Juan Vicente Torrealba (20 February 1917 – 2 May 2019) was a Venezuelan harpist and composer of popular music.

== Life ==
In 1947, he founded the group Los Torrealberos with his brother Arturo and his son Santana, playing with passion and rich nuances the traditional music of the plains, which is distinguished by feeding on the experiences of the peasants, the cattle-raising tasks, the singing of the birds, the melody of the rivers and the trot of the horses. The following year he launched his solo career and performed before crowds in Latin America, Europe and the United States.

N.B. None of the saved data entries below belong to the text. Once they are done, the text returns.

(** X15: bounded mode, served.  When fewer than [bufsize] bytes are
    buffered and the interface, polled by the wait, hands over the
    missing bytes (or more) before the timeout, if there is one, has
    passed since the last arrival, [recv(bufsize)] returns the first
    [bufsize] of the bytes buffered and read, exactly [bufsize] bytes,
    and keeps in the buffer what was read beyond them. *)
Theorem recv_returns_bufsize_when_fed
    self st (bufsize : Z) (n : nat) (t0 : Q) (w0 : W)
    (ds : list bytes) (w' : W) :
  len (_buffer self) < bufsize ->
  time_monotonic (_the_interface st) = (t0, w0) ->
  fed (_socknum self) (_timeout self) n
      (bufsize - len (_buffer self)) t0 w0 = Some (ds, w') ->
  forall fuel, (n <= fuel)%nat ->
  exists evs,
    recv fuel self bufsize st
    = Some (firstn (Z.to_nat bufsize) (_buffer self ++ List.concat ds),
            set_buffer self
              (skipn (Z.to_nat bufsize) (_buffer self ++ List.concat ds)),
            after st w' evs)
    /\ len (firstn (Z.to_nat bufsize) (_buffer self ++ List.concat ds))
       = bufsize
    /\ bytes_read evs = List.concat ds.
Proof.
  intros Hshort Et Hf fuel Hfuel.
  pose proof (len_nonneg (_buffer self)) as Hnn.
  unfold recv, call_monotonic. rewrite Et.
  destruct (Z.eqb_spec bufsize 0) as [|_]; [lia|].
  destruct (recv_loop_fed n self (called st w0 (Call_monotonic t0))
              (bufsize - len (_buffer self)) t0 [] ds w' ltac:(lia) Hf
              fuel Hfuel)
    as (evs & v & Hrun & Hrcv & Hto & Hdone & Hb).
  rewrite Hrun, Hrcv, called_after, after_after. cbn [app].
  set (buf := _buffer self ++ List.concat ds).
  assert (Hlen : bufsize <= len buf) by (subst buf; rewrite len_app; lia).
  assert (Hfirst : len (firstn (Z.to_nat bufsize) buf) = bufsize)
    by (unfold len in *; rewrite length_firstn; lia).
  exists (Call_monotonic t0 :: evs).
  repeat split; try assumption.
  destruct (Z.eqb_spec (len buf) bufsize) as [Heq|Hne].
  - rewrite firstn_all2, skipn_all2 by (unfold len in Heq; lia).
    reflexivity.
  - rewrite slice_to_firstn, slice_from_skipn by lia. reflexivity.
Qed.
(** Two rows, the cells of the first one ending in a backslash. *)
Definition df_escapes : DataFrame :=
  mkDataFrame expected_columns
    [[Str (py "a" ++ [backslash]); Str (py "b" ++ [backslash]);
      Str (py "c" ++ [backslash])];
     [Str (py "d"); Str (py "R2"); Str (py "X")]].

(** ** Further example inputs *)

(** The driver fails at the creation of [students]. *)
Definition create_fault : Call → bool :=
  λ c, match c with CallExecute create_table_query => true | _ => false end.

(** The driver fails at the upsert. *)
Definition merge_fault : Call → bool :=
  λ c, match c with CallExecute insert_from_temp => true | _ => false end.

(** A file with a header and no row. *)
Definition df_empty : DataFrame := mkDataFrame expected_columns [].

(** The database calls of a run that goes all the way, in their order. *)
Definition database_calls (df : DataFrame) : list Event :=
  [Execute create_table_query; Execute drop_temp_if_exists;
   Execute create_temp; CopyFrom (to_csv false (cleaned df));
   Execute insert_from_temp; Execute drop_temp; Execute select_count].

(** * Properties *)

(** ** Strings *)

Lemma py_replace_nil pat s : py_replace pat [] s = filter (λ c, c ≠ pat) s.
Proof.
  unfold py_replace. induction s as [|c s IH]; [done|].
  rewrite bind_cons, filter_cons, IH.
  destruct (decide (c = pat)), (decide (c ≠ pat)); naive_solver.
Qed.

Lemma elem_of_strip c s : c ∈ strip s ↔ c ∈ s ∧ c ≠ comma ∧ c ≠ dquote.
Proof.
  unfold strip. rewrite !py_replace_nil, !list_elem_of_filter. tauto.
Qed.

Lemma elem_of_clean_text c n x :
  c ∈ clean_text n x → c ∈ cell_str x ∧ c ≠ comma ∧ c ≠ dquote.
Proof.
  unfold clean_text, py_slice_to. intros H.
  apply elem_of_strip. by apply (subseteq_take n).
Qed.

Lemma length_clean_text n x : length (clean_text n x) ≤ n.
Proof. unfold clean_text, py_slice_to. rewrite length_take. lia. Qed.

Lemma length_clean_text_full n x :
  n ≤ length (strip (cell_str x)) → length (clean_text n x) = n.
Proof. unfold clean_text, py_slice_to. rewrite length_take. lia. Qed.

(** ** The cleaning, row by row *)

Lemma clean_series n (s : Series) :
  str_slice_to n (str_replace dquote [] (str_replace comma [] (astype_str s)))
  = (λ c, Str (clean_text n c)) <$> s.
Proof.
  unfold str_slice_to, str_replace, astype_str.
  rewrite <- !list_fmap_compose. apply list_fmap_ext.
  intros _ [t|] _; reflexivity.
Qed.

Lemma zip_with_fmap_same {A B C} (f : A → B → C) (g : A → B) (l : list A) :
  zip_with f l (g <$> l) = (λ x, f x (g x)) <$> l.
Proof. induction l; cbn; congruence. Qed.

Lemma col_index_Some c cols i :
  col_index c cols = Some i → cols !! i = Some c.
Proof.
  revert i. induction cols as [|c' cols IH]; intros i; cbn; [done|].
  destruct (decide (c' = c)) as [->|]; [by intros [= <-]|].
  destruct (col_index c cols) as [j|]; cbn; [|done].
  intros [= <-]. cbn. by apply IH.
Qed.

Lemma col_index_elem_of c cols : c ∈ cols → is_Some (col_index c cols).
Proof.
  induction 1 as [|c' c'' cols _ IH]; cbn.
  - rewrite decide_True by done. eauto.
  - destruct (decide (c'' = c')); [eauto|].
    destruct IH as [j ->]. cbn. eauto.
Qed.
(** * proclikefs: retiring a /proc-like file system while it is in use

    A shallow embedding of [linuxmodule/proclikefs.c] and the properties of
    its registration, poisoning, dentry-walk and reference-counting code.

    Build configuration.  The C file selects its code with
    [LINUX_VERSION_CODE]; the embedding follows the branches taken for
    [LINUX_VERSION_CODE >= KERNEL_VERSION(2, 6, 16)]:
    [try_module_get] guards registration and [proclikefs_read_super],
    superblocks are reached through [fs.fs_supers], open files through
    [sb->s_files], and [follow_link] is cleared rather than redirected.

    Memory.  Every kind of kernel object lives in its own finite map from
    addresses to records; a lookup that fails stands for a dereference of
    a null, dangling or wild pointer, and the operation then has no
    defined result ([None]).  The singly linked lists [pfs_pfo] and
    [pfs_pio] and the kernel's [list_head] lists are kept as Rocq lists of
    addresses in list order.  Spin locks and [lock_super] are not
    modelled: every operation runs to completion on its own.

    Observations.  Calls into the kernel that leave no mark on the
    modelled memory ([printk], [kmalloc], [kfree], [d_drop],
    [register_filesystem], ...) are appended to a trace.  One ghost event,
    [Ev_visit], marks each iteration of the dentry loop. *)

From stdpp Require Import gmap strings list fin_maps.

Local Open Scope Z_scope.

Abbreviation ptr := positive.
Lemma loop_rewrites {S : Type} (f : text -> text) (proj : S -> fsys)
    (key : text -> text) (step : text -> S -> S) (act : option file -> option file) :
  applies f act ->
  (forall p st q,
     proj (step p st) !! q
     = if decide (key p = q) then act (proj st !! q) else proj st !! q) ->
  forall files st,
    rewrites f (proj st) (proj (foldl (fun st p => step p st) st files)).
Proof.
  intros Hact Hstep files st q.
  rewrite (loop_lookup proj key step act Hstep).
  apply applies_iter, Hact.
Qed.

Lemma patch_entry_applies : applies disable patch_entry.
Proof.
  intros [[[content|err] [cause|]]|]; try (left; reflexivity).
  cbn [patch_entry]. destruct (contains live content); [right; eauto | left; reflexivity].
Qed.

Lemma revert_entry_applies : applies RevertContainerPatch.restore revert_entry.
Proof.
  intros [[[content|err] [cause|]]|]; try (left; reflexivity).
  cbn [revert_entry]. destruct (contains RevertContainerPatch.annotated content);
    [right; eauto | left; reflexivity].
Qed.
End Disk.

Section DiskHost.
Context {H : Host}.

Definition remover_entry (e : option file) : option file :=
  match e with
  | Some (File (ReadOk content) None) =>
      if 0 <? snd (FixAdapterMocks.subn content)
      then Some (File (ReadOk (fst (FixAdapterMocks.subn content))) None) else e
  | _ => e
  end.

Definition inserter_entry (e : option file) : option file :=
  match e with
  | Some (File (ReadOk content) None) =>
      if decide (content = PatchTests.insert content) then e
      else Some (File (ReadOk (PatchTests.insert content)) None)
  | _ => e
  end.

Lemma fix_file_lookup p (st : world * nat) q :
  files_of (fst (FixAdapterMocks.fix_file p st)) !! q
  = if decide (id p = q) then remover_entry (files_of (fst st) !! q)
    else files_of (fst st) !! q.
Proof.
  destruct st as [w total]. unfold FixAdapterMocks.fix_file, read_file, write_file.
  cbn [fst]. unfold id.
  destruct (files_of w !! p) as [[[content|e] [cause|]]|] eqn:Ep;
    cbn [on_read on_write]; try destruct (FixAdapterMocks.subn content) as [new n] eqn:Es;
    try destruct (0 <? n) eqn:En;
    cbn [print files_of fst];
    destruct (decide (p = q)) as [<-|Hpq];
    rewrite ?Ep; cbn [remover_entry]; rewrite ?Es; cbn [fst snd]; rewrite ?En;
    rewrite ?lookup_insert_eq, ?lookup_insert_ne by exact Hpq; reflexivity.
Qed.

In 1971, the recording of the album "Rhapsody Llanera" was key in his career, in which his group was accompanied by a symphony orchestra. Since then the incorporation of the most varied instruments and technical elements was a constant and turned his group into a kind of chamber orchestra. "La fillo zaina" – created in honor of his wife Mirta Pantoja – inspired and gave musical framework to one of the most successful telenovelas in Colombia, in 1993, written by Bernardo Romero Pereiro and starring Aura Cristina Geithner and Miguel Varoni. Torrealba recorded 130 albums and composed more than 300 songs such as "La fillo zaina" and "Solito con the stars". A centenarian, he died in May 2019 at the age of 102.